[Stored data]
%%

(** The distance of the statements is the least distance from the point to
  a point of the line. *)
Lemma dist_point_line_le (x1 y1 x2 y2 ox oy d t : R) :
  x1 <> x2 ->
  dist_point_line (RPt ox oy) (RPt x1 y1) (RPt x2 y2) = Some d ->
  exists e,
    dist (RPt ox oy) (RPt (x1 + t * (x2 - x1)) (y1 + t * (y2 - y1))) = Some e /\
    d <= e.
Proof.
  intros Hx Hd. rewrite dist_point_line_RPt in Hd by exact Hx.
  assert (Ed : d = Rabs (twice_area ox oy x1 y1 x2 y2)
                   / sqrt ((x1 - x2) ^ 2 + (y1 - y2) ^ 2)) by congruence.
  clear Hd. subst d.
  rewrite dist_RPt. eexists. split; [reflexivity | ].
  set (k := twice_area ox oy x1 y1 x2 y2).
  set (n := (x1 - x2) ^ 2 + (y1 - y2) ^ 2).
  set (q := (ox - (x1 + t * (x2 - x1))) ^ 2 + (oy - (y1 + t * (y2 - y1))) ^ 2).
  assert (Hn : 0 < n) by (apply sumsq_pos; lra).
  assert (Hs : 0 < sqrt n) by (apply sqrt_lt_R0; exact Hn).
  assert (Hss : sqrt n * sqrt n = n) by (apply sqrt_sqrt; lra).
  assert (Hq : 0 <= q) by apply sumsq_nonneg.
  assert (Hkq : k * k <= q * n).
  { assert (E : q * n - k * k
                = ((ox - (x1 + t * (x2 - x1))) * (x2 - x1)
                   + (oy - (y1 + t * (y2 - y1))) * (y2 - y1)) ^ 2)
      by (unfold q, n, k, twice_area; ring).
    pose proof (pow2_ge_0 ((ox - (x1 + t * (x2 - x1))) * (x2 - x1)
                           + (oy - (y1 + t * (y2 - y1))) * (y2 - y1))).
    lra. }
  apply Rsqr_incr_0_var; [ | apply sqrt_pos].
  unfold Rsqr. rewrite sqrt_sqrt by exact Hq.
  replace (Rabs k / sqrt n * (Rabs k / sqrt n))
    with ((Rabs k * Rabs k) / (sqrt n * sqrt n)) by (field; lra).
  rewrite Hss. rewrite <- Rabs_mult, Rabs_pos_eq by nra.
  apply (Rmult_le_reg_r n); [exact Hn | ].
  replace (k * k / n * n) with (k * k) by (field; lra). exact Hkq.
Qed.

Lemma make_lc_intersect_registers (name : string) (l : SlopeInterceptForm)
    (c : CircleNF) (o : Optimizer) :
  make_lc_intersect name l c o
  = (Ok tt, set_losses (dict_set (losses o) ("interLC_" ++ name)
                                 (lc_intersect_loss l c, 1e-1)) o).
Proof. reflexivity. Qed.

Lemma pp2sif_vertical (u v1 v2 : R) :
  pp2sif (RPt u v1) (RPt u v2) = mkSif None None (RPt u v1) (RPt u v2).
Proof.
  unfold pp2sif, RPt, Scalar.const. sc.
  rewrite div_by_zero by ring. reflexivity.
Qed.

Lemma inter_ll_undefined (b : scalar) (p1 p2 : Point) (l : SlopeInterceptForm) :
  inter_ll (mkSif None b p1 p2) l = get_point None None.
Proof.
  destruct l as [m2 b2 q1 q2]. unfold inter_ll.
  destruct (Scalar.sub b2 b) as [u | ]; reflexivity.
Qed.

Lemma dist_undefined (P : Point) (v : scalar) : dist P (get_point None v) = None.
Proof.
  unfold dist, Scalar.pow_half, sqdist. cbn [Point.x Point.y].
  destruct (Point.x P), (Point.y P), v; reflexivity.
Qed.

Lemma inter_ll_undefined_r (l : SlopeInterceptForm) (b : scalar) (p1 p2 : Point) :
  inter_ll l (mkSif None b p1 p2) = get_point None None.
Proof.
  destruct l as [m1 b1 q1 q2]. unfold inter_ll.
  destruct m1 as [m1 | ], b1 as [b1 | ], b as [b | ]; reflexivity.
Qed.

(** The second point of the perpendicular through the centre. *)
Lemma perp_point_RPt (x1 y1 x2 y2 ox oy : R) :
  Point.add (rotate_counterclockwise_90 (Point.sub (RPt x1 y1) (RPt x2 y2)))
            (RPt ox oy)
  = RPt (ox - (y1 - y2)) (oy + (x1 - x2)).
Proof.
  unfold rotate_counterclockwise_90, matrix_mul, inner_product, RPt,
    Scalar.const, Point.add, Point.sub.
  sc. f_equal; f_equal; ring.
Qed.
(** * ConvTexture: the OpenCL convolution kernel generator and its controller

    A shallow embedding of
    [tensorflow/lite/delegates/gpu/cl/kernels/conv_texture.cc]:
    the text generator [GenerateConvCode], the two vendor decisions taken by
    [ConvTexture::Compile] and [UseFP16SIMD], the argument binding of
    [ConvTexture::BindArguments] and the dispatch grid of
    [ConvTexture::GetGridSize].

    C++ [int] values are integers of [Z]; the model covers executions in
    which no signed operation overflows (overflow is undefined in C++ and in
    OpenCL C alike).  [std::string] is [string]; [c += e] appends.

    The text the generator writes is also read back: parameter lines as
    (type, name) pairs, and the coordinate declarations as OpenCL C [int]
    declarations that can be run. *)

From Stdlib Require Import ZArith String Ascii List Bool Lia QArith Qround.
From Stdlib Require Import DecimalString DecimalPos DecimalZ.
From stdpp Require Import gmap strings.
Import ListNotations.

Open Scope string_scope.
Open Scope list_scope.
Open Scope Z_scope.

(** ** Vectors of the delegate: [int2], [int3], [int4] *)

Record int2 := Int2 { int2_x : Z; int2_y : Z }.
Record int3 := Int3 { int3_x : Z; int3_y : Z; int3_z : Z }.
Record int4 := Int4 { int4_x : Z; int4_y : Z; int4_z : Z; int4_w : Z }.

(** ** Enumerations named by the source *)

(** [CalculationsPrecision] (precision.h): the three cases of the two
    [switch] statements of the source. *)
Inductive CalculationsPrecision := F32 | F32_F16 | F16.

(** [TensorStorageType] (tensor_type.h).  The source tells [IMAGE_BUFFER]
    and [TEXTURE_ARRAY] apart from every other kind; the remaining
    enumerators stand for those other kinds. *)
Inductive TensorStorageType :=
  UNKNOWN | BUFFER | IMAGE_BUFFER | TEXTURE_2D | TEXTURE_ARRAY | SINGLE_TEXTURE_2D.

(** Element type of a tensor descriptor; this file never inspects it. *)
Inductive DataType := DT_UNKNOWN | FLOAT16 | FLOAT32.

Inductive AccessType := READ | WRITE.

(** Compiler options pushed by [Compile]; the source names one. *)
Inductive CompilerOptions := ADRENO_FULL_SIMD_LINE.

Inductive Status := OkStatus | UnknownError (message : string).

#[global] Instance CalculationsPrecision_eq_dec : EqDecision CalculationsPrecision.
Proof. solve_decision. Defined.

#[global] Instance TensorStorageType_eq_dec : EqDecision TensorStorageType.
Proof. solve_decision. Defined.

#[global] Instance int2_eq_dec : EqDecision int2.
Proof. solve_decision. Defined.

#[global] Instance int4_eq_dec : EqDecision int4.
Proof. solve_decision. Defined.

(** ** Operation definition *)

Record TensorDescriptor := {
  data_type : DataType;
  storage_type : TensorStorageType
}.

(** [OperationDef].  The source reads [src_tensors] and [dst_tensors] at
    index 0 only; the model keeps that element of each vector. *)
Record OperationDef := {
  precision : CalculationsPrecision;
  src_tensors_0 : TensorDescriptor;
  dst_tensors_0 : TensorDescriptor;
  batch_support : bool
}.

(** [TensorCodeGenerator(name, size_name, descriptor)]: the three
    constructor arguments. *)
Record TensorCodeGenerator := {
  tensor_name : string;
  tensor_size_name : string;
  tensor_descriptor : TensorDescriptor
}.

(** [LinkingContext{var_name, x_coord, y_coord, z_coord}]. *)
Record LinkingContext := {
  var_name : string;
  x_coord : string;
  y_coord : string;
  z_coord : string
}.

(** ** Kernel arguments and the compiled kernel *)

(** Device memory handle ([cl_mem]). *)
Definition cl_mem := N.

(** What the [Auto] setters of [CLKernel] receive: a memory object
    ([SetMemoryAuto]) or the bytes of an [int4], [int2] or [int]
    ([SetBytesAuto<T>]). *)
Inductive KernelArg :=
| ArgMem (memory : cl_mem)
| ArgInt4 (v : int4)
| ArgInt2 (v : int2)
| ArgInt (v : Z).


(** Modelled from the spec: [CLKernel] is defined in cl_kernel.h and
    cl_kernel.cc, not in conv_texture.cc.  The source resets the kernel's
    binding counter and then calls its [Auto] setters one after the other;
    the spec speaks of arguments bound "in a strict, positional order" and
    of the kernel's "bound argument set".  The kernel keeps the next
    position and a finite map from positions to bound values.
    [clSetKernelArg] is the driver's verdict on a position and a value (the
    compiled program's signature); it never changes. *)
Record CLKernel := {
  clSetKernelArg : nat -> KernelArg -> bool;
  binding_counter_ : nat;
  bound_args_ : gmap nat KernelArg
}.

(** Modelled from the spec: [CLKernel::ResetBindingCounter()], the next
    position is 0 again. *)
Definition ResetBindingCounter (k : CLKernel) : CLKernel :=
  {| clSetKernelArg := clSetKernelArg k;
     binding_counter_ := 0%nat;
     bound_args_ := bound_args_ k |}.
(** Five pools on two pages; each page reports one unreachable location. *)
Definition page1 : ListResponse :=
  page [pool_a; pool_b; pool_c] ["us-east1"] (Some "t2").
Definition page2 : ListResponse := page [pool_d; pool_e] ["us-west1"] None.

Definition list_handler (request : ListRequest) : ListResponse :=
  match lr_pageToken request with
  | None => page1
  | Some t => if decide (t = "t2") then page2 else page [] [] None
  end.

(** Operation "op/slow" is pending twice and then done; "op/bad" fails at
    once; "op/stuck" stays pending; every other operation is done at once. *)
Definition status_script (name : string) (k : nat) : OperationStatus :=
  if decide (name = "op/slow") then
    match k with
    | 0 | 1 => Pending
    | _ => Done existing_pool
    end
  else if decide (name = "op/bad") then Failed (mkErrorInfo 9 "quota exceeded")
  else if decide (name = "op/stuck") then Pending
  else Done existing_pool.

Definition service : StoragePoolsService :=
  mkStoragePoolsService
    (fun _ _ _ => mkOperation "op/slow")
    (fun _ => mkOperation "op/slow")
    (fun _ _ _ => mkOperation "op/slow")
    list_handler
    (fun _ => existing_pool).

Definition api : NetappClient :=
  mkNetappClient service (mkOperationsService status_script).

Definition policy : waiter.WaitPolicy := waiter.mkWaitPolicy 2000 2 16000 60000.

Definition env : Imports :=
  mkImports
    (fun t => match t with ALPHA => Some "v1alpha1" | BETA => Some "v1beta1" | GA => None end)
    (fun _ => api)
    "netapp.projects.locations.operations"
    "storagePools"
    (fun name _ => Some (mkRef name name ""))
    policy
    100.

Definition self : StoragePoolsClient :=
  mkClient (AlphaStoragePoolsAdapter_.__init__ env).

Definition pool_ref : ResourceRef :=
  mkRef "projects/p/locations/l/storagePools/pool-a" "pool-a" "projects/p/locations/l".

Definition op_ref (name : string) : ResourceRef := mkRef name name "".

Definition all_locations : string := "projects/p/locations/-".

Definition empty_world : World := mkWorld [] [] [] 0.

(** A world holding one message object, the pool as fetched from the
    server. *)
Definition world1 : World := mkWorld [existing_pool] [] [] 0.

(** The sample world after request [c] and the three polls that resolve
    operation "op/slow". *)
Definition after_wait (c : NetCall) : World :=
  mkWorld [existing_pool] (c :: replicate 3 (CallOperationsGet "op/slow")) [] 6000.

End Sample.

(** A second environment, whose registry resolves no operation name, and
    arguments of the list command. *)
Module SampleRun.

Definition env_unresolved : Imports :=
  mkImports (VERSION_MAP Sample.env) (GetClientInstance Sample.env)
    (OPERATIONS_COLLECTION Sample.env) (STORAGE_POOL_RESOURCE Sample.env)
    (fun _ _ => None) (wait_policy Sample.env) (default_batch_size Sample.env).

Definition self_unresolved : StoragePoolsClient :=
  mkClient (AlphaStoragePoolsAdapter_.__init__ env_unresolved).


(** The list command run without a location flag. *)
Definition args_all : ListAlpha.Args :=
  ListAlpha.mkArgs (Some "p") "projects/p/locations/us-east1" None (Some 2).

End SampleRun.

(** ** Vocabulary of the statements *)

(** The five fields ParseStoragePoolConfig assigns. *)
Definition create_fields : list string :=
  ["name"; "serviceLevel"; "capacityGib"; "description"; "labels"].

(** The three fields ParseUpdatedStoragePoolConfig may assign. *)
Definition update_fields : list string := ["capacityGib"; "description"; "labels"].

(** A field after a guarded assignment [if v is not None: m.field = v]. *)
Definition assign_if_given (m : Message) (field : string) (v : option Value) : Message :=
  match v with
  | Some _ => setattr m field v
  | None => m
  end.

(** The constants of the waiter make sense: the first interval and the
    ceiling are positive, the interval does not shrink, and the window is
    not negative. *)
Definition valid_policy (policy : waiter.WaitPolicy) : Prop :=
  (0 < waiter.sleep_ms policy)%Z /\
  (1 <= waiter.exponential_sleep_multiplier policy)%Z /\
  (0 < waiter.wait_ceiling_ms policy)%Z /\
  (0 <= waiter.max_wait_ms policy)%Z.

(** The shortest interval the waiter ever sleeps. *)
Definition min_interval (policy : waiter.WaitPolicy) : Z :=
  Z.min (waiter.sleep_ms policy) (waiter.wait_ceiling_ms policy).

(** Polls after which an operation that stays pending has timed out. *)
Definition timeout_fuel (policy : waiter.WaitPolicy) : nat :=
  S (Z.to_nat (waiter.max_wait_ms policy / min_interval policy)).

(** The world after one more request has been sent. *)
Definition sent (w : World) (c : NetCall) : World :=
  mkWorld (heap w) (calls w ++ [c]) (warnings w) (clock w).

(** What a synchronous call makes of the outcome of the waiter. *)
Definition resolved (out : Outcome Message) : Outcome CallResult :=
  match out with
  | Ok payload => Ok (Resolved payload)
  | Raise e => Raise e
  | OutOfFuel => OutOfFuel
  end.

Definition is_poll (c : NetCall) : Prop :=
  match c with
  | CallOperationsGet _ => True
  | _ => False
  end.

(** The request the claim of section 8 expects from an update that gives
    only a description: description set, capacity and labels unset, and a
    mask naming description alone. *)
Definition description_only_request (c : NetCall) : Prop :=
  match c with
  | CallPatch _ mask body =>
      is_Some (body !! "description") /\ body !! "capacityGib" = None /\
      body !! "labels" = None /\ mask = "description"
  | _ => False
  end.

%%

Task requirements: Above this instruction are the records; retype exactly the lines from the one containing "Definition pool_ref : ResourceRef" up to and including the one containing "arguments of the list command. *)".

Answer to this problem:
Definition pool_ref : ResourceRef :=
  mkRef "projects/p/locations/l/storagePools/pool-a" "pool-a" "projects/p/locations/l".

Definition op_ref (name : string) : ResourceRef := mkRef name name "".

Definition all_locations : string := "projects/p/locations/-".

Definition empty_world : World := mkWorld [] [] [] 0.

(** A world holding one message object, the pool as fetched from the
    server. *)
Definition world1 : World := mkWorld [existing_pool] [] [] 0.

(** The sample world after request [c] and the three polls that resolve
    operation "op/slow". *)
Definition after_wait (c : NetCall) : World :=
  mkWorld [existing_pool] (c :: replicate 3 (CallOperationsGet "op/slow")) [] 6000.

End Sample.

(** A second environment, whose registry resolves no operation name, and
    arguments of the list command. *)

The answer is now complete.